International commercial arbitration


As per section2(1) (f) of Arbitration and Conciliation Act 1996 “international commercial arbitration”
means an arbitration relating to disputes arising out of legal relationships, whether contractual or not,
considered as commercial under the law in force in India and where at least one of the parties is—

(i) an individual who is a national of, or habitually resident in, any country other than India; or

(ii) a body corporate which is incorporated in any country other than India; or

(iii) a company or an association or a body of individuals whose central management and control is
exercised in any country other than India; or

(iv) the Government of a foreign country;

International commercial arbitration between traders of different countries has long been recognized by
the business community and the legal profession as a suitable means of settling trade controversies out
of court. The procedure in international commercial arbitration is basically the same as in domestic
arbitration. In the mid-1960s, in order to establish more uniformity in procedure and to make access to
arbitration facilities more easily available, the United Nations economic commissions published new
rules applying to international arbitration for Europe and Asia.

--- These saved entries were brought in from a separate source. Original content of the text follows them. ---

(** * EngineUtilities: a shallow embedding of the numeric kernel

    The C++ sources compute on [float].  The embedding reads them in two
    ways.

    - In exact arithmetic: a scalar is a rational number ([Q]), the four
      operations are those of the rationals, [==] is the equality of
      rationals and plays the role of the C++ [operator==] on scalars.
      A literal of the source stands for the value of the [float] (or
      [double]) it denotes, which is a rational.  The conversions between
      [int] and [float] are those of the machine: a scalar converts to
      [int] only when its integer part fits, and an [int] converts to the
      nearest [float].  Rounding of the four operations, overflow and
      the special values of [float] are outside this reading; a property
      that depends on their absence says so.
    - In binary32 arithmetic ([Module Binary32]): a scalar is a
      [spec_float] and every operation rounds as IEEE 754 prescribes.
      This reading holds the functions whose loops depend on rounding,
      and shows where the first reading stops describing the program.

    C++ [int] values (loop counters, indices) are embedded as integers
    ([Z]) within the range of [int]. *)

From Stdlib Require Import ZArith QArith Qround Qabs Qminmax Qpower Qfield.
From Stdlib Require Import Lia Lqa List Bool SpecFloat.
From Equations Require Import Equations.
Import ListNotations.

Local Open Scope Z_scope.
Local Open Scope Q_scope.

(** ** Scalars and conversions *)

(** [a < b] on scalars, as a test. *)
Definition Qltb (a b : Q) : bool := negb (Qle_bool b a).

(** The range of [int]. *)
Definition INT_MAX : Z := 2147483647.
Definition INT_MIN : Z := -2147483648.

Definition in_int (z : Z) : bool := ((INT_MIN <=? z) && (z <=? INT_MAX))%Z.

(** The integer part of [q]: the fractional part is dropped, toward
    zero. *)
Definition Qtrunc (q : Q) : Z := Z.quot (Qnum q) (Zpos (Qden q)).

(** [static_cast<int>(q)]: the integer part of [q] when it fits an [int].
    The conversion is undefined otherwise, and [None] stands for that. *)
Definition static_cast_int (q : Q) : option Z :=
  let z := Qtrunc q in
  if in_int z then Some z else None.

(** [a + b] on [int]; signed overflow is undefined, and [None] stands for
    that. *)
Definition int_add (a b : Z) : option Z :=
  let z := (a + b)%Z in
  if in_int z then Some z else None.

(** The conversion of an [int] to [float]: the nearest number with a
    significand of 24 bits, ties to the even significand.  The [k] lowest
    bits of the magnitude are dropped, where [k] is what the magnitude
    has above 24 bits; an [int] of magnitude up to [2^24] converts to
    itself. *)
Definition float_of_int (i : Z) : Q :=
  let a := Z.abs i in
  let k := Z.max 0 (Z.log2 a - 23) in
  let q := (a / 2 ^ k)%Z in
  let r := (a mod 2 ^ k)%Z in
  let q' := match (2 * r ?= 2 ^ k)%Z with
            | Lt => q
            | Eq => if Z.even q then q else (q + 1)%Z
            | Gt => (q + 1)%Z
            end in
  inject_Z (Z.sgn i * (q' * 2 ^ k)).

(** ** Counted loops

    [for (int i = lo; i < hi; i += step) body] with literal bounds and a
    positive literal step runs [trip_count lo hi step] times, the counter
    taking the values [lo], [lo + step], ... *)

Fixpoint for_loop {S : Type} (n : nat) (i step : Z)
    (body : Z -> S -> S) (s : S) : S :=
  match n with
  | O => s
  | Datatypes.S k => for_loop k (i + step)%Z step body (body i s)
  end.

Definition trip_count (lo hi step : Z) : nat :=
  Z.to_nat ((hi - lo + step - 1) / step).

(** [for (int i = lo; i < hi; i += step)] *)
Definition for_lt {S : Type} (lo hi step : Z) (body : Z -> S -> S) (s : S) : S :=
  for_loop (trip_count lo hi step) lo step body s.

(** [for (int i = lo; i <= hi; i += step)] *)
Definition for_le {S : Type} (lo hi step : Z) (body : Z -> S -> S) (s : S) : S :=
  for_lt lo (hi + 1)%Z step body s.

The development of international commercial arbitration was furthered by uniform arbitration


legislation prepared by the UN Conference on International Commercial Arbitration in 1958 and by the
Council of Europe and the Inter-American Juridical Committee of the Organization of American States.
One particularly difficult problem of international commercial arbitration is the enforcement of awards
in a country other than the one in which they were rendered. Statutory municipal laws usually do not
contain provisions for the enforcement of foreign awards, and parties are faced with uncertainty about
the law and practice of enforcement procedure in a country other than their own.

International agreements facilitate the enforcement of foreign awards to the extent that no further
action is necessary in the country in which the award was rendered; the opposing debtor must establish
that the award has been set aside or that its effects have been suspended by a competent authority,
which thus shifts the burden of proof of the nonbinding character of the award to the losing party.
Further development of international commercial arbitration has been encouraged by the UN
Commission on International Trade Law, which aims at promoting the harmonization and unification of
laws in the field of international commercial arbitration.
Appointment Of Arbitrator
Section 11 of the Arbitration and Conciliation Act, 1996 deals with the appointment of arbitrators. A
person of any nationality may be appointed arbitrator unless the contrary intention is expressed by the
parties. The parties are free to agree on a procedure for appointment of arbitrator or arbitrators. Where
parties fail to appoint three arbitrators, each party shall appoint one arbitrator and the two arbitrators
shall appoint the third arbitrator. Hence, appointing three arbitrators is mandatory, with the third one
being the presiding arbitrator.

Where a party fails to appoint an arbitrator in accordance with the third arbitrator with the within thirty
days from the date of receipts of a request to do so from the other party or two appointed arbitrators
fail to agree on the third arbitrator within 30 days from the date of their appointment, the appointment
shall be made, upon a request of a party, by the Chief Justice of the High Court or any person or
institution designated by him.

In the absence of any procedure to appoint a sole arbitrator, if the parties fail to agree on the arbitrator
within 30 days from receipt on a request by one party from the other party to so agree, the
appointment shall be made upon request of a party, by the Chief Justice of the High Court or any person
or institution designated by him.

Where under an appointment procedure agreed upon by the parties:

A) a party fails to act as required under that procedure; or,

B)the parties or two appointed arbitrators fail to reach an agreement as required under that procedure,
or

C)a person including an institution fails to perform any function as required under that procedure, a
party may request the Chief Justice of the High Court or any person or institution designated by him to
take the necessary measures in absence of an agreement for other means of securing the appointment.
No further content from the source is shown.